Two bills before the Utah State Legislature could keep government from dabbling into private enterprise.
The House Government Operations Committee punted a decision on both HB 75 and HB 76 on Monday. Rep. Craig Frank, R-Pleasant Grove, who sponsored the bills, said the state and local governments need to curb activity that is not part of their core missions.
"Some of the things that they may be doing are outside the purview of their statutory duty," Frank said of the state and local entities.
Critics worry that the bills could spell the end of publicly-funded recreation centers, golf courses and reception halls.
Supporters believe the legislation creates more transparency in government.
"The citizens need to know the hows and whys of the services that government is providing to make sure they are getting the best bang for their buck," Eagle Mountain City Councilman David Lifferth said.

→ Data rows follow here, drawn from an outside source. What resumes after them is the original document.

(* ===== verification/Metainfo.v ===== *)
(** * Torrent files: [internal/torrent/parse.go] and the assembly half of [torrent.go]

    Reading ([Parse], [ParseInfo], [ExtractInfoBytes], [VerifyInfoHash]) and writing ([orderedDict],
    [populateSingleFileInfo], [buildDirHybrid], [finalize], [CreateStream], [Create], [BuildMetainfo]).

    A Go [map[string]interface{}] is the list of its entries; where the program iterates over one, the
    order is a parameter.  The bencode library is the interface of [Codec]. *)

From S2P Require Import Prelude Strconv Hex Sha GoStrings Bencode Recognize Url Codec Paths Merkle Magnet.
From Stdlib Require Import ZArith Lia.
Local Open Scope Z_scope.

(** ** Reading *)

Record FileEntry := { Path : bytes; Length : Z }.

(** [Pieces] distinguishes a nil slice from an empty one. *)
Record TorrentMeta := {
  Name : bytes; PieceLength : Z; PieceCount : Z; TotalSize : Z; Files : list FileEntry; Pieces : option bytes }.

#[export] Instance FileEntry_eq_decision : EqDecision FileEntry.
Proof. solve_decision. Defined.

(** Type assertions [v.(T)]. *)
Definition as_int (t : tree) : option Z := match t with BInt z => Some z | _ => None end.
Definition as_string (t : tree) : option bytes := match t with BStr s => Some s | _ => None end.
Definition as_list (t : tree) : option (list tree) := match t with BList l => Some l | _ => None end.
Definition as_map (t : tree) : option (list (bytes * tree)) := match t with BDict l => Some l | _ => None end.

Inductive terr :=
| TInvalid (e : berr) | TDecode | NoInfoDict | NoPieceLength | BadPieceLength | BadPieces
| BadName (e : patherr) | BadFilePath (i : nat) (e : patherr) | BadFileTree (e : patherr) | PieceCountMismatch
| V1Mismatch | V2Mismatch.

Definition maxFileTreeDepth : Z := 64.

(** [order] is the order in which the runtime iterates over a map; the depth guard bounds the
    recursion, [fuel] follows it. *)
Fixpoint walkFileTree (order : list (bytes * tree) → list (bytes * tree)) (fuel : nat)
    (t : list (bytes * tree)) (prefix : list bytes) (depth : Z) : result patherr (list FileEntry) :=
  match fuel with
  | O => NoFuel
  | S f =>
      if maxFileTreeDepth <? depth then Ok [] else
      (fix loop (entries : list (bytes * tree)) : result patherr (list FileEntry) :=
         match entries with
         | [] => Ok []
         | (name, val) :: rest =>
             match as_map val with
             | None => loop rest
             | Some node =>
                 let parts := prefix ++ [name] in
                 match field [] node ≫= as_map with
                 | Some leaf =>
                     path ← safeJoin parts;
                     let fe := {| Path := path; Length := default 0 (field (str "length") leaf ≫= as_int) |} in
                     files ← loop rest; Ok (fe :: files)
                 | None =>
                     _ ← safeJoin parts;
                     sub ← walkFileTree order f node parts (depth + 1);
                     files ← loop rest; Ok (sub ++ files)
                 end
             end
         end) (order t)
  end.

(** One element of the v1 "files" list; [None] is one that is not a dictionary. *)
Definition parse_file (i : nat) (f : tree) : result terr (option FileEntry) :=
  match as_map f with
  | None => Ok None
  | Some dict =>
      let l := default 0 (field (str "length") dict ≫= as_int) in
      match field (str "path") dict ≫= as_list with
      | None => Ok (Some {| Path := []; Length := l |})
      | Some pathParts =>
          path ← map_err (BadFilePath i) (safeJoin (omap as_string pathParts));
          Ok (Some {| Path := path; Length := l |})
      end
  end.

Fixpoint parse_files (i : nat) (fs : list tree) : result terr (list FileEntry) :=
  match fs with
  | [] => Ok []
  | f :: r =>
      fe ← parse_file i f;
      rest ← parse_files (S i) r;
      Ok (match fe with Some fe => fe :: rest | None => rest end)
  end.

(** The running total, an int64. *)
Definition sum_lengths (start : Z) (fs : list FileEntry) : Z := foldl (λ acc fe, wrap64 (acc + Length fe)) start fs.

Definition ceil_pieces (totalSize pieceLength : Z) : Z := Z.quot (wrap64 (totalSize + pieceLength - 1)) pieceLength.

Definition parseInfoMap (order : list (bytes * tree) → list (bytes * tree)) (info : list (bytes * tree)) : result terr TorrentMeta :=
  let name := default [] (field (str "name") info ≫= as_string) in
  v ← of_option NoPieceLength (field (str "piece length") info ≫= as_int);
  if v <=? 0 then Err BadPieceLength else
  let pieces := field (str "pieces") info ≫= as_string in
  if negb (zlen (default [] pieces) `rem` 20 =? 0) then Err BadPieces else
  let count := Z.quot (zlen (default [] pieces)) 20 in
  single ← match field (str "length") info ≫= as_int with
           | Some length => path ← map_err BadName (safeJoin [name]); Ok [{| Path := path; Length := length |}]
           | None => Ok []
           end;
  multi ← match field (str "files") info ≫= as_list with
          | Some files => parse_files 0 files
          | None => Ok []
          end;
  let files := single ++ multi in
  (* single-file: [meta.TotalSize = length]; then the files of the list are added *)
  let total := sum_lengths (match single with fe :: _ => Length fe | [] => 0 end) multi in
  '(files, total) ← (if bool_decide (files = []) then
                       match field (str "file tree") info ≫= as_map with
                       | Some fileTree =>
                           fs ← map_err BadFileTree (walkFileTree order 66 fileTree [] 0);
                           Ok (fs, sum_lengths total fs)
                       | None => Ok (files, total)
                       end
                     else Ok (files, total));
  if bool_decide (pieces ≠ None ∧ files ≠ []) && negb (count =? ceil_pieces total v) then Err PieceCountMismatch else
  let count := if (count =? 0) && (0 <? total) then ceil_pieces total v else count in
  Ok {| Name := name; PieceLength := v; PieceCount := count; TotalSize := total; Files := files; Pieces := pieces |}.

Section codec.
Context {B : Bencoder}.

Definition Parse (order : list (bytes * tree) → list (bytes * tree)) (data : bytes) : result terr TorrentMeta :=
  _ ← map_err TInvalid (Validate data TorrentLimits);
  raw ← of_option TDecode (decode_value data ≫= as_map);
  info ← of_option NoInfoDict (field (str "info") raw ≫= as_map);
  parseInfoMap order info.

Definition ParseInfo (order : list (bytes * tree) → list (bytes * tree)) (infoData : bytes) : result terr TorrentMeta :=
  _ ← map_err TInvalid (Validate infoData TorrentLimits);
  info ← of_option TDecode (decode_value infoData ≫= as_map);
  parseInfoMap order info.

Definition raw_field (k : bytes) (l : list (bytes * bytes)) : option bytes := snd <$> last (filter (λ kv, kv.1 = k) l).

Definition ExtractInfoBytes (data : bytes) : result terr bytes :=
  _ ← map_err TInvalid (Validate data TorrentLimits);
  raw ← of_option TDecode (decode_raw data);
  of_option NoInfoDict (raw_field (str "info") raw).

Definition VerifyInfoHash (infoBytes : bytes) (mag : Magnet) : result terr unit :=
  if bool_decide (InfoHashV1 mag ≠ []) && bool_decide (hex_encode (sha1 infoBytes) ≠ InfoHashV1 mag) then Err V1Mismatch else
  if bool_decide (InfoHashV2 mag ≠ []) && bool_decide (hex_encode (sha256 infoBytes) ≠ InfoHashV2 mag) then Err V2Mismatch else
  Ok tt.

End codec.
(* ===== verification/Create.v ===== *)
(** * Creating torrent files: the assembly half of [internal/torrent/torrent.go]

    [orderedDict], [populateSingleFileInfo], [insertFileEntry], [buildDirHybrid], [finalize],
    [CreateStream], [Create] and [BuildMetainfo], on top of the hashing of [Merkle].

    A Go [map[string]interface{}] is the list of its entries sorted by key, the order in which the
    bencode library writes it.  The file system is a parameter: what [os.Stat], [filepath.Walk] and
    the reads of each file deliver.  So is [url.Parse], from which the program takes the scheme and
    the host. *)

From S2P Require Import Prelude Strconv Hex Sha GoStrings NetAddr Bencode Recognize Url Codec Paths Merkle Magnet Metainfo.
From Stdlib Require Import ZArith Lia.
Local Open Scope Z_scope.

(** ** Data *)

Record CreateOptions := {
  OPath : bytes; OName : bytes; OPieceLength : Z; OAnnounceURL : bytes; OPrivate : bool;
  OComment : bytes; OSource : bytes; OCreatedBy : bytes; OWebSeeds : list bytes }.

Record CreateResult := {
  TorrentBytes : bytes; InfoHash : bytes; InfoHashHex : bytes; RInfoHashV1 : bytes; RInfoHashV1Hex : bytes;
  MagnetLink : bytes }.

Inductive create_err :=
| NoAnnounceURL | BadPieceLen | BadWebSeed | NoAccess | NoFiles | ReadFail | BadStreamSize | NoStreamName | EncodeFail.

(** A file: its size according to [Stat], its content through [io.ReadFull], and the chunks that the
    successive [Read] calls of a second pass deliver. *)
Record FileData := { stat_size : Z; reader : Reader; reads : list bytes; reads_fail : bool }.

Inductive stat_result :=
| IsFile (f : FileData)
| IsDir (walk : option (list (bytes * FileData))).   (* relative path and file, symbolic links left out *)

(** ** [orderedDict] *)

Inductive value :=
| VTree (t : tree)
| VRaw (b : bytes)
| VOrdered (d : list (bytes * value)).

Definition orderedDict := list (bytes * value).
Definition newOrderedDict : orderedDict := [].

Fixpoint set {A} (d : list (bytes * A)) (key : bytes) (v : A) : list (bytes * A) :=
  match d with
  | [] => [(key, v)]
  | (k, w) :: r => if bool_decide (k = key) then (k, v) :: r else (k, w) :: set r key v
  end.

(** Set under a condition. *)
Definition set_if {A} (c : bool) (d : list (bytes * A)) (key : bytes) (v : A) : list (bytes * A) := if c then set d key v else d.

Section codec.
Context {B : Bencoder}.

(** [MarshalBencode]: [sorted] keys, each followed by its encoded value. *)
Definition marshal (encoded : list (bytes * option bytes)) : option bytes :=
  body ← foldr (λ k acc, kb ← EncodeBytes (BStr k); vb ← mjoin (snd <$> find (λ kv, bool_decide (kv.1 = k)) encoded);
                         rest ← acc; Some (kb ++ vb ++ rest)) (Some []) (sort_strings encoded.*1);
  Some (chr "d" :: body ++ [chr "e"]).

Fixpoint encode_value (v : value) : option bytes :=
  match v with
  | VTree t => EncodeBytes t
  | VRaw b => Some b
  | VOrdered d => marshal (map (λ kv, (kv.1, encode_value kv.2)) d)
  end.

(** ** The info dictionary *)

(** Write an entry of a map, and put the entries in order again. *)
Definition sort_entries (l : list (bytes * tree)) : list (bytes * tree) :=
  (λ k, (k, default (BInt 0) (field k l))) <$> sort_strings l.*1.
Definition insert_key (k : bytes) (v : tree) (l : list (bytes * tree)) : list (bytes * tree) := sort_entries (set l k v).

Definition add_piece_layer (fr : fileResult) (pieceLayers : list (bytes * tree)) : result create_err (list (bytes * tree)) :=
  if (0 <? length (pieceLayerHash fr))%nat then
    match field (str "pieces root") (v2Entry fr) with
    | Some (BStr rootStr) => Ok (insert_key rootStr (BStr (concat (pieceLayerHash fr))) pieceLayers)
    | _ => Panic
    end
  else Ok pieceLayers.

Definition populateSingleFileInfo (infoDict : orderedDict) (pieceLayers : list (bytes * tree)) (opts : CreateOptions)
    (fr : fileResult) (filename : bytes) : result create_err (orderedDict * list (bytes * tree)) :=
  let fileTree := BDict [(filename, BDict [([], BDict (v2Entry fr))]) ] in
  let d := set infoDict (str "file tree") (VTree fileTree) in
  let d := set d (str "length") (VTree (BInt (size fr))) in
  let d := set d (str "meta version") (VTree (BInt 2)) in
  let d := set d (str "name") (VTree (BStr filename)) in
  let d := set d (str "piece length") (VTree (BInt (OPieceLength opts))) in
  let d := set d (str "pieces") (VTree (BStr (v1PiecesSHA1 fr))) in
  let d := set_if (bool_decide (OSource opts ≠ [])) d (str "source") (VTree (BStr (OSource opts))) in
  let d := set_if (OPrivate opts) d (str "private") (VTree (BInt 1)) in
  layers ← add_piece_layer fr pieceLayers;
  Ok (d, layers).

(** [current = sub.(map[string]interface{})] panics on an entry that is not a map. *)
Fixpoint insertFileEntry (t : list (bytes * tree)) (parts : list bytes) (entry : list (bytes * tree))
    : result create_err (list (bytes * tree)) :=
  match parts with
  | [] => Ok t
  | part :: [] => Ok (insert_key part (BDict [([], BDict entry)]) t)
  | part :: rest =>
      sub ← match field part t with None => Ok [] | Some (BDict d) => Ok d | Some _ => Panic end;
      sub ← insertFileEntry sub rest entry;
      Ok (insert_key part (BDict sub) t)
  end.

(** The running v1 hash over all files: finished pieces, bytes in the hasher, their count. *)
Record running := { allV1Pieces : bytes; run_hasher : bytes; sha1BytesInPiece : Z }.

(** [for remaining > 0]: feed what one [Read] delivered. *)
Fixpoint feed (fuel : nat) (pieceLen : Z) (buf : bytes) (st : running) : result create_err running :=
  if (0 <? length buf)%nat then
    match fuel with
    | O => NoFuel
    | S f =>
        let space := pieceLen - sha1BytesInPiece st in
        let toWrite := if space <? zlen buf then space else zlen buf in
        if toWrite <? 0 then Panic else
        let hasher := run_hasher st ++ take (Z.to_nat toWrite) buf in
        let n := sha1BytesInPiece st + toWrite in
        feed f pieceLen (drop (Z.to_nat toWrite) buf)
          (if n =? pieceLen
           then {| allV1Pieces := allV1Pieces st ++ sha1 hasher; run_hasher := []; sha1BytesInPiece := 0 |}
           else {| allV1Pieces := allV1Pieces st; run_hasher := hasher; sha1BytesInPiece := n |})
    end
  else Ok st.

Fixpoint feed_all (pieceLen : Z) (rs : list bytes) (st : running) : result create_err running :=
  match rs with
  | [] => Ok st
  | buf :: r => st ← feed (S (length buf)) pieceLen buf st; feed_all pieceLen r st
  end.

Definition hash_file (f : FileData) (pieceLen : Z) : result create_err fileResult :=
  map_err (λ _, ReadFail) (hashReaderHybrid (reader f) (stat_size f) pieceLen).

(** The loop over the sorted files: v2 tree and layers, v1 list (in order), running v1 hash. *)
Fixpoint dir_loop (files : list (bytes * FileData)) (pieceLen : Z) (fileTree layers : list (bytes * tree)) (v1Files : list tree)
    (st : running) : result create_err (list (bytes * tree) * list (bytes * tree) * list tree * running) :=
  match files with
  | [] => Ok (fileTree, layers, v1Files, st)
  | (relPath, f) :: rest =>
      fr ← hash_file f pieceLen;
      let parts := split slash relPath in
      fileTree ← insertFileEntry fileTree parts (v2Entry fr);
      layers ← add_piece_layer fr layers;
      let v1File := BDict [(str "length", BInt (size fr)); (str "path", BList (BStr <$> parts))] in
      st ← feed_all pieceLen (reads f) st;
      if reads_fail f then Err ReadFail else
      dir_loop rest pieceLen fileTree layers (v1Files ++ [v1File]) st
  end.

Definition path_le (a b : bytes * FileData) : Prop := bytes_le a.1 b.1.
#[export] Instance path_le_dec a b : Decision (path_le a b).
Proof. unfold path_le. apply _. Defined.

Definition buildDirHybrid (infoDict : orderedDict) (pieceLayers : list (bytes * tree)) (opts : CreateOptions)
    (walk : option (list (bytes * FileData))) : result create_err (orderedDict * list (bytes * tree)) :=
  files ← of_option ReadFail walk;
  if bool_decide (files = []) then Err NoFiles else
  let files := merge_sort path_le files in
  '(fileTree, layers, v1Files, st) ← dir_loop files (OPieceLength opts) [] pieceLayers []
    {| allV1Pieces := []; run_hasher := []; sha1BytesInPiece := 0 |};
  let pieces := if 0 <? sha1BytesInPiece st then allV1Pieces st ++ sha1 (run_hasher st) else allV1Pieces st in
  let d := set infoDict (str "file tree") (VTree (BDict fileTree)) in
  let d := set d (str "files") (VTree (BList v1Files)) in
  let d := set d (str "meta version") (VTree (BInt 2)) in
  let d := set d (str "name") (VTree (BStr (OName opts))) in
  let d := set d (str "piece length") (VTree (BInt (OPieceLength opts))) in
  let d := set d (str "pieces") (VTree (BStr pieces)) in
  let d := set_if (bool_decide (OSource opts ≠ [])) d (str "source") (VTree (BStr (OSource opts))) in
  let d := set_if (OPrivate opts) d (str "private") (VTree (BInt 1)) in
  Ok (d, layers).

(** ** The metainfo *)

Definition meta_dict (opts : CreateOptions) (infoDict : orderedDict) (pieceLayers : list (bytes * tree)) (now : Z) : orderedDict :=
  let d := set newOrderedDict (str "announce") (VTree (BStr (OAnnounceURL opts))) in
  let d := set_if (bool_decide (OCreatedBy opts ≠ [])) d (str "created by") (VTree (BStr (OCreatedBy opts))) in
  let d := set d (str "creation date") (VTree (BInt now)) in
  let d := set_if (bool_decide (OComment opts ≠ [])) d (str "comment") (VTree (BStr (OComment opts))) in
  let d := set d (str "info") (VOrdered infoDict) in
  let d := set_if (0 <? length pieceLayers)%nat d (str "piece layers") (VTree (BDict pieceLayers)) in
  set_if (0 <? length (OWebSeeds opts))%nat d (str "url-list") (VTree (BList (BStr <$> OWebSeeds opts))).

(** [now] is the result of [time.Now().Unix()]. *)
Definition finalize (opts : CreateOptions) (infoDict : orderedDict) (pieceLayers : list (bytes * tree)) (now : Z)
    : result create_err CreateResult :=
  infoBytes ← of_option EncodeFail (encode_value (VOrdered infoDict));
  let infoHash := sha256 infoBytes in
  let infoHashV1 := sha1 infoBytes in
  torrentBytes ← of_option EncodeFail (encode_value (VOrdered (meta_dict opts infoDict pieceLayers now)));
  Ok {| TorrentBytes := torrentBytes; InfoHash := infoHash; InfoHashHex := hex_encode infoHash;
        RInfoHashV1 := infoHashV1; RInfoHashV1Hex := hex_encode infoHashV1;
        MagnetLink := magnet_link (hex_encode infoHashV1) (hex_encode infoHash) (OName opts) (OAnnounceURL opts) |}.

(** [url.Parse]: the scheme and the host, or an error. *)
Context (url_Parse : bytes → option (bytes * bytes)).

Definition validateWebSeeds (seeds : list bytes) : bool :=
  forallb (λ ws, match url_Parse ws with
                 | None => false
                 | Some (scheme, host) => bool_decide (scheme = str "http" ∨ scheme = str "https") && bool_decide (host ≠ [])
                 end) seeds.

(** The options with the default piece length filled in. *)
Definition with_defaults (opts : CreateOptions) (name : bytes) : CreateOptions :=
  {| OPath := OPath opts; OName := name;
     OPieceLength := if OPieceLength opts =? 0 then DefaultPieceLength else OPieceLength opts;
     OAnnounceURL := OAnnounceURL opts; OPrivate := OPrivate opts; OComment := OComment opts; OSource := OSource opts;
     OCreatedBy := OCreatedBy opts; OWebSeeds := OWebSeeds opts |}.

Definition bad_piece_length (n : Z) : bool := (n <? MinPieceLength) || negb (isPowerOfTwo n).

Definition CreateStream (opts : CreateOptions) (r : Reader) (size : Z) (name : bytes) (now : Z) : result create_err CreateResult :=
  let opts := with_defaults opts (OName opts) in
  if bool_decide (OAnnounceURL opts = []) then Err NoAnnounceURL else
  if bad_piece_length (OPieceLength opts) then Err BadPieceLen else
  if size <=? 0 then Err BadStreamSize else
  if bool_decide (name = []) then Err NoStreamName else
  if negb (validateWebSeeds (OWebSeeds opts)) then Err BadWebSeed else
  fr ← map_err (λ _, ReadFail) (hashReaderHybrid r size (OPieceLength opts));
  '(infoDict, pieceLayers) ← populateSingleFileInfo newOrderedDict [] opts fr name;
  finalize opts infoDict pieceLayers now.

Definition Create (stat : bytes → option stat_result) (opts : CreateOptions) (now : Z) : result create_err CreateResult :=
  let opts := with_defaults opts (OName opts) in
  if bool_decide (OAnnounceURL opts = []) then Err NoAnnounceURL else
  if bad_piece_length (OPieceLength opts) then Err BadPieceLen else
  if negb (validateWebSeeds (OWebSeeds opts)) then Err BadWebSeed else
  info ← of_option NoAccess (stat (OPath opts));
  let opts := with_defaults opts (if bool_decide (OName opts = []) then Base (OPath opts) else OName opts) in
  '(infoDict, pieceLayers) ← match info with
    | IsDir walk => buildDirHybrid newOrderedDict [] opts walk
    | IsFile f => fr ← hash_file f (OPieceLength opts); populateSingleFileInfo newOrderedDict [] opts fr (Base (OPath opts))
    end;
  finalize opts infoDict pieceLayers now.

Definition BuildMetainfo (infoData announce : bytes) : option bytes :=
  let d := set_if (bool_decide (announce ≠ [])) newOrderedDict (str "announce") (VTree (BStr announce)) in
  encode_value (VOrdered (set d (str "info") (VRaw infoData))).

End codec.
Lemma dict_limits l d : NoDup l.*1 → zlen l ≤ 2 ^ 14 → d ≤ 63 →
  Forall (λ kv, plain_tree kv.2 = true ∧ shape TorrentLimits (d + 1) kv.2 = true) l →
  plain_tree (BDict l) = true ∧ shape TorrentLimits d (BDict l) = true.
Proof.
  intros H1 H2 Hd Hall. cbn [plain_tree shape]. rewrite bool_decide_true by done. cbn [andb].
  assert (E1 : (d + 1 <=? MaxDepth TorrentLimits) = true) by (apply Z.leb_le; change (MaxDepth TorrentLimits) with 64; lia).
  assert (E2 : within (MaxKeysPerDict TorrentLimits) (zlen l) = true).
  { change (MaxKeysPerDict TorrentLimits) with (2 ^ 14). unfold within. lia. }
  rewrite E1, E2. split; apply forallb_forall; intros kv Hkv%list_elem_of_In; rewrite Forall_forall in Hall; by apply Hall.
Qed.

Lemma node_ok_limits n : ∀ m l d, node_ok n m l → Z.of_nat m ≤ 2 ^ 14 → d + Z.of_nat n ≤ 62 →
  plain_tree (BDict l) = true ∧ shape TorrentLimits d (BDict l) = true.
Proof.
  induction n as [|n IH]; intros m l d (H1 & H2 & H3) Hm Hd; (apply dict_limits; [done|unfold zlen; lia|lia|]);
    (eapply Forall_impl; [exact H3|]; intros [k v] H; cbn [fst snd] in *; case_decide;
      [destruct H as (e & -> & He1 & He2); split; [done|apply He2; lia]|]); [done|].
  destruct H as (d' & -> & Hd'). by apply (IH m d' (d + 1)); [|done|lia].
Qed.

(** ** The files *)

Section files.
Context {B : Bencoder} (laws : BencoderLaws B) (k : nat).

#[local] Abbreviation p := (piece_bytes k).

Definition file_content (f : FileData) : bytes := content (reader f).

(** A file that can be read, with the same content both times. *)
Definition readable_file (f : FileData) : Prop :=
  fails (reader f) = false ∧ stat_size f = zlen (file_content f) ∧ concat (reads f) = file_content f ∧ reads_fail f = false.

(** A relative path of safe names, not too deep. *)
Definition safe_path (path : bytes) : Prop := Forall safe_name (split slash path) ∧ (length (split slash path) ≤ 60)%nat.

Lemma hash_file_ok f : readable_file f → zlen (file_content f) + Z.of_nat p < 2 ^ 62 →
  ∃ fr, hash_file f (Z.of_nat p) = Ok fr ∧ size fr = zlen (file_content f) ∧ entry_ok (v2Entry fr)
    ∧ ((0 < length (pieceLayerHash fr))%nat → ∃ r, field (str "pieces root") (v2Entry fr) = Some (BStr r)).
Proof.
  intros (Hf & Hs & _) Hb. unfold hash_file, file_content in *. destruct (reader f) as [c fl]. cbn in *. subst fl. rewrite Hs.
  assert (Hent : ∀ l, l.*1 = [str "length"] ∨ l.*1 = [str "length"; str "pieces root"] → Forall (λ kv, plain_tree kv.2 = true ∧ ∀ d, shape TorrentLimits d kv.2 = true) l → entry_ok l).
  { intros l Hk Hl. assert (Hn : NoDup l.*1) by (destruct Hk as [-> | ->]; decide_now).
    assert (Hlen : (length l.*1 ≤ 2)%nat) by (by destruct Hk as [-> | ->]; simpl; lia). rewrite length_fmap in Hlen.
    assert (E : ∀ d, d ≤ 63 → plain_tree (BDict l) = true ∧ shape TorrentLimits d (BDict l) = true).
    { intros d Hd. apply dict_limits; [done|unfold zlen; lia|done|]. eapply Forall_impl; [exact Hl|]. cbn. intros ? [? ?]. auto. }
    split; [by apply (E 0)|]. intros d Hd. by apply E. }
  destruct (decide (c = [])) as [->|Hc].
  - eexists. split; [reflexivity|]. cbn. split; [done|]. split; [|lia]. apply Hent; [by left|]. by repeat constructor.
  - rewrite hashReaderHybrid_ok by done. eexists. split; [reflexivity|]. split; [done|]. split; [|by intros _; eexists].
    apply Hent; [by right|]. cbn [hybrid_hashes merkle_hashes v2Entry]. repeat constructor; cbn. apply bool_decide_eq_true. unfold zlen in *. lia.
Qed.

HB 75 would require the government to set up an advisory board that would review and create an inventory of all commercial activities the government is providing. The board would then report to the government privatization policy board, which has been in place for years.
The other bill, HB76, would abolish the government privatization policy board altogether. Instead, the state, cities and counties would have to create a commission to whom businesses could appeal the operations of publicly funded projects that compete with them, including golf courses, reception halls and recreation centers.
If the commission finds that a public project is improperly competing with private business and the local government doesn't cease the project's operations, the commission could ask the district court for an injunction.
The bills seems contradictory, said Rep. Lorie Fowlke, R-Orem.
"It seems like we should use what we've already got, and tell them this is how you should be functioning," Fowlke said.
Rep. Ron Bigelow, R-West Valley, said the state should just expand the authority of current privatization policy board.
One provision of HB75 requires that every two years, the governor must select at least three commercial acts being performed by a state entity. The governor can require the privatization of these after an examination, Frank said.
However, that provision might not fly with Gov. Jon Huntsman Jr.
"The governor gets a little annoyed when the Legislature tells him what he has to do every couple of years," said Rep. Eric Hutchings, R-Kearns.